Sphingosine kinase-1, which catalyzes the step that converts sphingosine into S1P, was found abundantly in cells infected with influenza virus; it plays a critical role in exporting viral proteins from the nucleus to the cytoplasm. Blockade of sphingosine kinase-1 hampers viral RNA replication, reducing infectivity [50]. The presence of sphingomyelinase in the cell can suppress viral replication and prevent infection as sphingomyelins are downregulated in the presence of the virus [56].
After replication, the virus uses the lipid-raft microdomains densely packed with sphingomyelin and cholesterol on the host cell surface to assemble the newly synthesized viral particles and initiate the budding process. Perturbation of sphingomyelin synthesis on the host cell membrane can adversely affect the trafficking of viral hemagglutinin and neuraminidase to the host cell surface.
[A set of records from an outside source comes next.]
(** One event and the renders that follow keep the invariant. *)
Lemma step_inv (ev : event) (st st' : modal) :
  session_inv B st -> step B preClientId ev st = Some st' -> session_inv B st'.
Proof.
  intros Inv Hstep. unfold step in Hstep.
  destruct (handle B preClientId ev st) as [h |] eqn:Hh; [| done].
  cbn in Hstep. injection Hstep as <-.
  destruct (handle_frame B preClientId ev st h Hh) as (Hsel & Hcells & Hcases).
  destruct (handle_lists B preClientId ev st h Hh) as [Hp Hn].
  destruct (settle_lists (deps_of st) h) as [Sp Sn].
  destruct (settle_frame (deps_of st) h) as (Fsel & Fsent & Fcells & Fcid & Fstc & Fh).
  destruct (after_cell_spec (deps_of st) h) as [_ Hac].
  cbn [deps_of dep_cell dep_cells] in Hac.
  assert (Hform : forall k,
            form h !! k = form st !! k
            \/ exists v, ev = Change k v /\ can_change preClientId st k v = true
                         /\ form h !! k = Some v).
  { intros k.
    destruct Hcases as [(-> & _) | [(-> & _) | [(_ & ->) | (key & v & -> & Hcan & ->)]]];
      [by left | by left | left; by destruct (handleSubmit_keeps st) as [-> _] |].
    cbn. destruct (decide (k = key)) as [-> | Hne].
    - right. exists v. by rewrite lookup_insert_eq.
    - left. by rewrite lookup_insert_ne. }
  destruct Inv as [Icell Icells Icpe Iports Inaps Iport Inap Isent].
  split.
  - (* the selected cell *)
    unfold cell_in_step in *. rewrite Fsel, Fcid, Fcells.
    destruct Hac as [(Hk & Hc & ->) | [(_ & Ht & -> & _) | (_ & Ht & -> & _)]].
    + rewrite Hsel, Icell. by rewrite Hk, Hc.
    + by rewrite Ht.
    + by rewrite Ht.
  - rewrite Fcells. destruct Hcells as [-> | ->]; [done | by right].
  - (* the CPE key *)
    intros Hcpe Hcid. rewrite Fcid in Hcid.
    assert (Hk : form (settle (deps_of st) h) !! "cpe_id"
                 = form (after_cell (deps_of st) h) !! "cpe_id").
    { destruct (Fstc "cpe_id") as [? | [[? | ?] _]]; done. }
    rewrite Hk in Hcpe.
    destruct Hac as [(Hk1 & Hc1 & Heq) | [(_ & Ht & _ & Hf) | (_ & Ht & _ & _)]].
    + rewrite Heq in Hcpe, Fsel.
      rewrite (isAntena_selected st); [| congruence].
      destruct (Hform "cpe_id") as [He | (v & -> & Hcan & _)].
      * apply Icpe; [by rewrite <- He | by rewrite Hk1].
      * by apply can_change_cpe in Hcan.
    + rewrite Hf in Hcpe. unfold reset_cascade in Hcpe.
      rewrite lookup_insert_eq in Hcpe. done.
    + congruence.
  - intros p Hin. destruct Sp as [Sp | Sp]; rewrite Sp in Hin;
      [| by apply elem_of_nil in Hin].
    destruct Hp as [Hp | [n Hp]]; rewrite Hp in Hin; [by apply Iports |].
    apply list_elem_of_In, filter_In in Hin as [Hin Hfree].
    split; [by apply negb_true_iff |]. exists n. by apply list_elem_of_In.
  - intros n Hin. destruct Sn as [Sn | Sn]; rewrite Sn in Hin;
      [| by apply elem_of_nil in Hin].
    destruct Hn as [Hn | [z Hn]]; rewrite Hn in Hin; [by apply Inaps |].
    by exists z.
  - (* the port key *)
    destruct (Fh "nap_port_id") as [-> | ->]; [| exists ""; split; [done | by left]].
    destruct (Hform "nap_port_id") as [-> | (v & -> & Hcan & ->)]; [done |].
    apply can_change_port in Hcan as (s & -> & Hs).
    exists s. split; [done |].
    apply option_values_elem in Hs as [-> | (p & Hin & ->)]; [by left |].
    right. destruct (Iports p Hin) as [Hfree [n Hlisted]]. by exists p, n.
  - (* the NAP key *)
    destruct (Fh "nap_id") as [-> | ->]; [| exists ""; split; [done | by left]].
    destruct (Hform "nap_id") as [-> | (v & -> & Hcan & ->)]; [done |].
    apply can_change_nap in Hcan as (s & -> & Hs).
    exists s. split; [done |].
    apply option_values_elem in Hs as [-> | (np & Hin & ->)]; [by left |].
    right. destruct (Inaps np Hin) as [z Hz]. by exists np, z.
  - (* the writes *)
    rewrite Fsent.
    assert (Inv : session_inv B st) by (by split).
    destruct Hcases as [(_ & _ & ->) | [(_ & -> & _) | [(_ & ->) | (key & v & _ & _ & ->)]]];
      [done | done | by apply submit_good | done].
Qed.

Lemma run_inv (evs : list event) (st0 st : modal) :
  session_inv B st0 -> run B preClientId evs st0 = Some st -> session_inv B st.
Proof.
  revert st0. induction evs as [| ev evs IH]; intros st0 Inv Hrun; cbn in Hrun.
  - by injection Hrun as <-.
  - destruct (step B preClientId ev st0) as [s1 |] eqn:Hstep; [| done].
    apply (IH s1); [| done]. by eapply step_inv.
Qed.

End SessionInvariant.

Section SessionCoverage.

Import Cascade.
Local Open Scope Z_scope.

Variable B : backend.
Variable preClientId : string.

(** X11.  Throughout a session the selected cell is the one the form's cell
    id designates: the first cell of the loaded list whose id is
    [parseInt(form.cell_id)], a cell of the Directory, and none while no
    cell is chosen; so the fibre and antenna sections follow the type of
    the chosen cell. *)
Theorem selected_cell_tracks_form (today : string) (evs : list event) (st : modal) :
  run B preClientId evs (initial preClientId today) = Some st ->
  selectedCell st
  = (if truthy (form st !! "cell_id")
     then find_cell (form st !! "cell_id") (cells st) else None)
  /\ (forall c, selectedCell st = Some c ->
        c ∈ get_cells B
        /\ JS.parseInt (to_string (form st !! "cell_id")) = Some (c_id c))
  /\ (truthy (form st !! "cell_id") = false ->
        isFibra st = false /\ isAntena st = false)
  /\ (truthy (form st !! "cpe_id") = true ->
      truthy (form st !! "cell_id") = true -> isAntena st = true).
Proof.
  intros Hrun.
  destruct (run_inv B preClientId evs _ st (session_inv_initial B preClientId today) Hrun)
    as [Icell Icells Icpe _ _ _ _ _].
  split; [exact Icell |]. split; [| split; [| exact Icpe]].
  - intros c Hc. unfold cell_in_step in Icell. rewrite Hc in Icell.
    destruct (truthy (form st !! "cell_id")); [| done].
    symmetry in Icell. apply find_cell_some in Icell as [Hin Hp].
    split; [| done]. destruct Icells as [He | <-]; [| done].
    rewrite He in Hin. by apply elem_of_nil in Hin.
  - intros Ht. unfold cell_in_step in Icell. rewrite Ht in Icell.
    unfold isFibra, isAntena. by rewrite Icell.
Qed.

(** X12.  The kind of every write of a session matches the cell it names: a
    fibre connection is posted for a cell of the Directory of type
    fibra or hifiber_ipoe, an antenna connection for a cell of the
    Directory of type antenas. *)
Theorem writes_match_cell_type (today : string) (evs : list event) (st : modal)
    (w : write) :
  run B preClientId evs (initial preClientId today) = Some st ->
  w ∈ sent st ->
  match w with
  | PostFiber b => names_cell B (fp_cell_id b) ["fibra"; "hifiber_ipoe"]
  | PostAntenna b => names_cell B (ap_cell_id b) ["antenas"]
  end.
Proof.
  intros Hrun Hw.
  destruct (run_inv B preClientId evs _ st (session_inv_initial B preClientId today) Hrun)
    as [_ _ _ _ _ _ _ Isent].
  specialize (Isent w Hw). destruct w; [by destruct Isent | done].
Qed.

(** X13.  The port and the NAP of every fibre write of a session were on
    offer: the port id is the id of a port that a port listing returned
    as not occupied, the NAP id the id of a NAP that a NAP listing
    returned. *)
Theorem posted_port_was_listed_free (today : string) (evs : list event)
    (st : modal) (body : fiber_payload) :
  run B preClientId evs (initial preClientId today) = Some st ->
  PostFiber body ∈ sent st ->
  (exists p n, fp_nap_port_id body = Some (p_id p)
               /\ p ∈ cascade_ports B n /\ is_occupied p = false)
  /\ (exists np z, fp_nap_id body = Some (n_id np) /\ np ∈ cascade_naps B z).
Proof.
  intros Hrun Hw.
  destruct (run_inv B preClientId evs _ st (session_inv_initial B preClientId today) Hrun)
    as [_ _ _ _ _ _ _ Isent].
  by destruct (Isent _ Hw) as (_ & ? & ?).
Qed.

End SessionCoverage.

Section SessionWitnesses.

Import Cascade Scenario.
Local Open Scope Z_scope.

Lemma selected_cell_tracks_form_witness :
  selectedCell (outcome directory_antenna antenna_session) = Some cellB
  /\ cellB ∈ get_cells directory_antenna
  /\ JS.parseInt (to_string (form (outcome directory_antenna antenna_session) !! "cell_id"))
     = Some 20.
Proof.
  destruct (selected_cell_tracks_form directory_antenna "" today antenna_session
              (outcome directory_antenna antenna_session))
    as (H1 & H2 & _); [by vm_compute |].
  assert (Hc : selectedCell (outcome directory_antenna antenna_session) = Some cellB)
    by (by vm_compute).
  split; [exact Hc |]. exact (H2 cellB Hc).
Defined.

Lemma writes_match_cell_type_witness :
  names_cell directory_antenna
    (ap_cell_id (antenna_body (form (outcome directory_antenna antenna_session))))
    ["antenas"].
Proof.
  apply (writes_match_cell_type directory_antenna "" today antenna_session
           (outcome directory_antenna antenna_session)
           (PostAntenna (antenna_body (form (outcome directory_antenna antenna_session))))).
  - by vm_compute.
  - apply list_elem_of_In. vm_compute. by left.
Defined.

Lemma posted_port_was_listed_free_witness :
  (exists p n,
     fp_nap_port_id (fiber_body (form (outcome directory stale_after_failure)))
     = Some (p_id p)
     /\ p ∈ cascade_ports directory n /\ is_occupied p = false)
  /\ (exists np z,
        fp_nap_id (fiber_body (form (outcome directory stale_after_failure)))
        = Some (n_id np)
        /\ np ∈ cascade_naps directory z).
Proof.
  apply (posted_port_was_listed_free directory "" today stale_after_failure
           (outcome directory stale_after_failure)).
  - by vm_compute.
  - apply list_elem_of_In. vm_compute. by left.
Defined.

End SessionWitnesses.

Section WizardSteps.

Import CellCreateModal.

Lemma getSteps_ext (f f' : gmap string value) :
  f' !! "cell_type" = f !! "cell_type" ->
  f' !! "assignment" = f !! "assignment" ->
  getSteps f' = getSteps f /\ isFibra f' = isFibra f.
Proof.
  intros H1 H2. unfold getSteps, isFibra, isDHCP, is_str. by rewrite H1, H2.
Qed.

Local Ltac pick_case :=
  first [ solve [repeat split; (done || lia)] | left; pick_case | right; pick_case ].

(** Which step sits at which index. *)
Lemma step_names (f : gmap string value) (n : nat) (sn : string) :
  getSteps f !! n = Some sn ->
  (n = 0 /\ sn = "General")
  \/ (n = 1 /\ sn = "MikroTik")
  \/ (n = 2 /\ isFibra f = true /\ sn = "OLT")
  \/ (2 <= n /\ sn = "DHCP")
  \/ (2 <= n /\ sn = "Resumen").
Proof.
  unfold getSteps.
  destruct (isFibra f), (isDHCP f); cbn;
    do 6 (destruct n as [| n]; [cbn; intros [= <-]; pick_case |]);
    cbn; by intros.
Qed.

Lemma getSteps_length (f : gmap string value) : 3 <= length (getSteps f).
Proof. unfold getSteps. destruct (isFibra f), (isDHCP f); cbn; lia. Qed.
This interferes with viral growth, budding, and release—thus reducing infectivity [48].

6.2. Dengue Virus

Dengue virus causes a prevalent arboviral disease that is transmitted by mosquitoes to humans. It makes use of sphingolipid metabolism for its replication [4]. It upregulates the expression of ceramide and sphingomyelin in mosquito cells and causes lipid accumulation in the cell membrane fraction enriched in the viral replication complex that may affect virus-induced intracellular membrane architecture [57]. A few animal studies were conducted to address the influence of glycosphingolipid on dengue virus infection [37,53].
Certain plasma trans-membrane protein receptors in phagocytes—T-cell immunoglobulin domain and mucin domain (TIM) and Tyro-3, Axl, and Mer (TAM), which are dengue viral entry factors—were found to interact with phosphatidylserine-dependent phagocytic engulfment and removal of apoptotic cells [37]. A mouse melanoma cell (B16 cells) and its cell counterpart deficient in glycosphingolipid (GM95 cells) showed resistance to dengue infection in GM95 cells when compared to B16 cells, showing that dengue virus requires glycosphingolipid GM3 for viral genome replication and pathogenesis [53]. Glycoprotein GM3 is present in the plasma membrane of host cells, and its concentrations were found to be elevated in dengue-infected cells. Soyasaponin-1-induced inhibition of the synthesis of glycoprotein GM3 showed reduced dengue viral replication in mice brains at days 2 and 4, and it improved survival rates in dengue-infected suckling mice [53].
Vaccines and drugs targeting glycoprotein GM3 could aid in treating infected patients, in addition to reducing the overall burden of dengue virus in endemic areas [13].

6.3. Zika Virus

Zika virus, an enveloped positive-strand RNA neurotropic virus, utilizes host machinery for replication and infectivity [54]. Elevated levels of ganglioside antibodies (antibodies against GM2, GM1, GA1, and GD1) were found in 42 patients with acute inflammatory demyelinating polyneuropathy and acute motor axonal neuropathy variant infected with Zika virus [58]. In a recently published global lipidomic survey, a lipid network map was created during an outbreak of Zika virus which found that the NS4B protein of the virus altered host sphingolipid composition aiding viral entry and elevated ceramide levels were redistributed to replication sites, thereby sensitizing cells to Zika virus infection. Blocking the sphingolipid pathway protects against Zika virus via ceramide flux—a key mediator of Zika infection [59]. A recent study demonstrated that Zika virus requires host glycosphingolipids for viral replication [60]. The knockout of glucosylceramide and lactosylceramide synthase encoding genes in this study showed a reduction in viral titers. Additionally, the inhibition of glucosylceramide synthase significantly reduced viral genome replication [60].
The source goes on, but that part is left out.